Data supplied Block Start
Lemma with_vif_eq {A} (none : A) p (body : vif_ptr -> M (St C) A) s :
  db_wf (db s) -> keyed s -> vif_in s p -> with_vif none p body s = guarded true none (body p) s.
Proof.
  intros Hwf [HK _] Hp. destruct (vif_lookup s p Hp) as (I & v & HI & Hv). destruct Hp as [Hi _].
  pose proof (HK _ I Hi HI) as Hk. destruct (Forall_lookup_1 _ _ _ _ (proj2 (proj2 Hk)) Hv) as [Eb _].
  unfold with_vif, bind at 1. rewrite (get_vif_at s p I v HI Hv), Eb. by apply section_found, (find_vif_run s p I).
Qed.
(** The rows of a virtual interface, by their table. *)
Lemma get_vlan_at s (p : vif_ptr * nat) I v t :
  ifaces s !! (p.1.1 : nat) = Some I -> if_VirtIfList I !! p.1.2 = Some v ->
  vlan_InterfaceList (v_VLAN v) !! p.2 = Some t -> get_vlan p s = Some (t, s).
Proof. intros HI Hv Ht. unfold get_vlan, bind. erewrite get_vif_at; [|exact HI | exact Hv]. unfold deref. cbn iota beta. by rewrite Ht. Qed.
Lemma get_marking_at s (p : vif_ptr * nat) I v m :
  ifaces s !! (p.1.1 : nat) = Some I -> if_VirtIfList I !! p.1.2 = Some v ->
  vlan_VirtMarking (v_VLAN v) !! p.2 = Some m -> get_marking p s = Some (m, s).
Proof. intros HI Hv Hm. unfold get_marking, bind. erewrite get_vif_at; [|exact HI | exact Hv]. unfold deref. cbn iota beta. by rewrite Hm. Qed.
Lemma with_vlan_eq {A} (none : A) (p : vif_ptr * nat) (body : vif_ptr * nat -> M (St C) A) s :
  db_wf (db s) -> keyed s -> vlan_in s p -> with_vlan none p body s = guarded true none (body p) s.
Proof.
  intros Hwf [HK _] (Hi & I & v & t & HI & Hv & Ht). pose proof (HK _ I Hi HI) as Hk.
  destruct (Forall_lookup_1 _ _ _ _ (proj2 (proj2 Hk)) Hv) as (_ & (_ & Hrows) & _).
  assert (row_keyed p.1.1 (v_VirIfIdx v) (vlan_keys t)) as [Eb Ev]
    by (eapply (Forall_lookup_1 _ _ p.2); [exact Hrows | by rewrite list_lookup_fmap, Ht]).
  simpl in Eb, Ev. unfold with_vlan, bind at 1. rewrite (get_vlan_at s p I v t HI Hv Ht), Eb, Ev.
  by apply section_found, (find_vlan_run s p I).
Qed.
Lemma with_marking_eq {A} (none : A) (p : vif_ptr * nat) (body : vif_ptr * nat -> M (St C) A) s :
  db_wf (db s) -> keyed s -> marking_in s p -> with_marking none p body s = guarded true none (body p) s.
Proof.
  intros Hwf [HK _] (Hi & I & v & m & HI & Hv & Hm). pose proof (HK _ I Hi HI) as Hk.
  destruct (Forall_lookup_1 _ _ _ _ (proj2 (proj2 Hk)) Hv) as (_ & _ & _ & Hrows).
  assert (row_keyed p.1.1 (v_VirIfIdx v) (marking_keys m)) as [Eb Ev]
    by (eapply (Forall_lookup_1 _ _ p.2); [exact Hrows | by rewrite list_lookup_fmap, Hm]).
  simpl in Eb, Ev. unfold with_marking, bind at 1. rewrite (get_marking_at s p I v m HI Hv Hm), Eb, Ev.
  by apply section_found, (find_marking_run s p I).
Qed.
Lemma with_group_entry_eq {A} (none : A) g (body : nat -> M (St C) A) s :
  db_wf (db s) -> keyed s -> group_in s g -> with_group_entry none g body s = guarded true none (body g) s.
Proof.
  intros Hwf [_ HK] Hg. assert (group_ok s (Z.of_nat g) = true) as Hok.
  { apply group_ok_in; [done|]. unfold group_in, ngroups in Hg. lia. }
  destruct (group_ok_lookup s (Z.of_nat g) Hwf ltac:(lia) Hok) as [G HG]. rewrite Nat2Z.id in HG.
  unfold with_group_entry, get_group, get_db, gets. unfold bind. change (w_Group (db s) !! g) with (groups s !! g).
  rewrite HG. cbn [deref ret]. unfold ret. rewrite (HK g G Hg HG). fold (@ret (St C)). by rewrite with_group_eq, Hok, Nat2Z.id.
Qed.
(** The sections as rules. *)
Lemma wp_guarded {A} (m : M (St C) A) none (body : M (St C) A) Q s :
  m s = guarded true none body s -> wp body (fun a s' => Q a (unlocked s')) (locked s) -> wp m Q s.
Proof. intros E HW. unfold wp. rewrite E. unfold guarded. by apply wp_run in HW as (a & s' & -> & HQ). Qed.
Lemma wp_with_entry {A} (none : A) (i : nat) (body : iface_ptr -> M (St C) A) Q s :
  db_wf (db s) -> keyed s -> entry_in s i ->
  wp (body i) (fun a s' => Q a (unlocked s')) (locked s) -> wp (with_entry none (Some i) body) Q s.
Proof. intros. eapply wp_guarded; [by apply with_entry_eq | done]. Qed.
Lemma wp_with_vif {A} (none : A) p (body : vif_ptr -> M (St C) A) Q s :
  db_wf (db s) -> keyed s -> vif_in s p ->
  wp (body p) (fun a s' => Q a (unlocked s')) (locked s) -> wp (with_vif none p body) Q s.
Proof. intros. eapply wp_guarded; [by apply with_vif_eq | done]. Qed.
End Rows.

(** * Requests that run *)

(** A request on a row ends, moves no row, selects nothing, and gives the mutex
    back. *)
Definition Handled {C A} (s : St C) (m : M (St C) A) : Prop :=
  wp m (fun _ s' => dm_view s' = dm_view s /\ depth s' = depth s) s.

#[export] Hint Unfold set_true psm_set_status : monad.

Section Requests.
Context `{Platform} {C : Type}.
Implicit Type s : St C.
#[local] Instance no_anchor : Anchor C := fun _ => True.
#[local] Abbreviation safe sh m := (Safe (C := C) sh (fun _ => True) m).

Lemma handled_ret {A} (a : A) s : Handled s (ret a).
Proof. by apply wp_ret. Qed.
Lemma handled_safe {A} (m : M (St C) A) s :
  safe (shape_of (db s)) m -> Keeps dm_view m -> Handled s m.
Proof. intros Hm Hk. eapply safe_keeps; [exact Hm | exact Hk | by split|]. by intros a s' _ Hd Hv _. Qed.
Lemma handled_bind {A B} (m : M (St C) A) (k : A -> M (St C) B) s :
  Handled s m -> (forall a s', m s = Some (a, s') -> dm_view s' = dm_view s -> Handled s' (k a)) -> Handled s (bind m k).
Proof.
  intros Hm Hk. apply wp_bind. apply wp_run in Hm as (a & s1 & E & Hv & Hd).
  eapply wp_intro; [exact E|]. eapply wp_mono; [by apply Hk|]. intros b s2 [Hv' Hd']. by rewrite Hv', Hd'.
Qed.
Lemma handled_section {A} (m : M (St C) A) none (body : M (St C) A) s :
  m s = guarded true none body s -> safe (shape_of (db s)) body -> Keeps dm_view body -> Handled s m.
Proof.
  intros E Hb Hk. unfold Handled, wp. rewrite E.
  assert (Handled s (fun s => guarded true none body s)) as HW; [|exact HW].
  apply handled_safe; [apply (safe_guarded (shape_of (db s)) _ (fun _ => true)); [done | by intros _]|].
  apply (keeps_guarded dm_view (fun _ => true)); [typeclasses eauto | exact Hk].
Qed.

Lemma handled_locked {A} (m : M (St C) A) none (body : M (St C) A) s :
  m s = guarded true none body s -> Handled (locked s) body -> Handled s m.
Proof.
  intros E Hb. unfold Handled, wp. rewrite E. unfold guarded. apply wp_run in Hb as (a & s1 & -> & Hv & Hd).
  split; [exact Hv|]. unfold depth, locked, unlocked in *. revert Hd. rsimpl. lia.
Qed.

Section At.
Context (s : St C) (Hwf : db_wf (db s)) (Hkey : keyed s).

Lemma entry_valid i : entry_in s i -> valid_iface (shape_of (db s)) i.
Proof.
  intros Hi. destruct (entry_lookup s i Hwf Hi) as [I HI]. pose proof Hwf as (_ & Hv & _).
  assert ((vifs_of <$> w_pIface (db s)) !! i = Some (vifs_of I)) as E
    by (rewrite list_lookup_fmap; unfold ifaces in HI; by rewrite HI).
  exists (vifs_of I). split; [exact E|]. by apply (Hv i).
Qed.
Lemma vif_valid p : vif_in s p -> valid_vif (shape_of (db s)) p.
Proof.
  intros [Hi (I & HI & Hk)]. destruct (entry_valid _ Hi) as (n & Hn & Hw). exists n. split; [exact Hn|]. split; [exact Hw|].
  rewrite list_lookup_fmap in Hn. unfold ifaces in HI. rewrite HI in Hn. injection Hn as <-.
  unfold vifs_of. simpl. by rewrite length_fmap.
Qed.
Lemma handled_entry {A} (none : A) i (body : iface_ptr -> M (St C) A) :
  entry_in s i ->
  (forall sh, wf_shape sh -> valid_iface sh i -> safe sh (body i)) -> Keeps dm_view (body i) ->
  Handled s (with_entry none (Some i) body).
Proof.
  intros Hi Hb Hk. eapply handled_section; [by apply with_entry_eq | | exact Hk]. apply Hb; [exact Hwf | by apply entry_valid].
Qed.
Lemma handled_vif {A} (none : A) p (body : vif_ptr -> M (St C) A) :
  vif_in s p ->
  (forall sh, wf_shape sh -> valid_vif sh p -> safe sh (body p)) -> Keeps dm_view (body p) ->
  Handled s (with_vif none p body).
Proof.
  intros Hp Hb Hk. eapply handled_section; [by apply with_vif_eq | | exact Hk]. apply Hb; [exact Hwf | by apply vif_valid].
Qed.
Lemma handled_group {A} (none : A) g (body : nat -> M (St C) A) :
  group_in s g ->
  (forall sh, wf_shape sh -> valid_group sh g -> safe sh (body g)) -> Keeps dm_view (body g) ->
  Handled s (with_group_entry none g body).
Proof.
  intros Hg Hb Hk. eapply handled_section; [by apply with_group_entry_eq | | exact Hk]. apply Hb; [exact Hwf|].
  pose proof Hwf as (_ & _ & Hn). unfold group_in, ngroups in Hg. unfold valid_group, shape_of. simpl. lia.
Qed.
End At.
End Requests.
Data supplied Block End
■ **Required action**
Your response should consist solely of the lines from the one containing "(none : A) i" to the end of the entries, both ends included, exactly as they appear.

■ **Expected output**
Lemma handled_entry {A} (none : A) i (body : iface_ptr -> M (St C) A) :
  entry_in s i ->
  (forall sh, wf_shape sh -> valid_iface sh i -> safe sh (body i)) -> Keeps dm_view (body i) ->
  Handled s (with_entry none (Some i) body).
Proof.
  intros Hi Hb Hk. eapply handled_section; [by apply with_entry_eq | | exact Hk]. apply Hb; [exact Hwf | by apply entry_valid].
Qed.
Lemma handled_vif {A} (none : A) p (body : vif_ptr -> M (St C) A) :
  vif_in s p ->
  (forall sh, wf_shape sh -> valid_vif sh p -> safe sh (body p)) -> Keeps dm_view (body p) ->
  Handled s (with_vif none p body).
Proof.
  intros Hp Hb Hk. eapply handled_section; [by apply with_vif_eq | | exact Hk]. apply Hb; [exact Hwf | by apply vif_valid].
Qed.
Lemma handled_group {A} (none : A) g (body : nat -> M (St C) A) :
  group_in s g ->
  (forall sh, wf_shape sh -> valid_group sh g -> safe sh (body g)) -> Keeps dm_view (body g) ->
  Handled s (with_group_entry none g body).
Proof.
  intros Hg Hb Hk. eapply handled_section; [by apply with_group_entry_eq | | exact Hk]. apply Hb; [exact Hwf|].
  pose proof Hwf as (_ & _ & Hn). unfold group_in, ngroups in Hg. unfold valid_group, shape_of. simpl. lia.
Qed.
End At.
End Requests.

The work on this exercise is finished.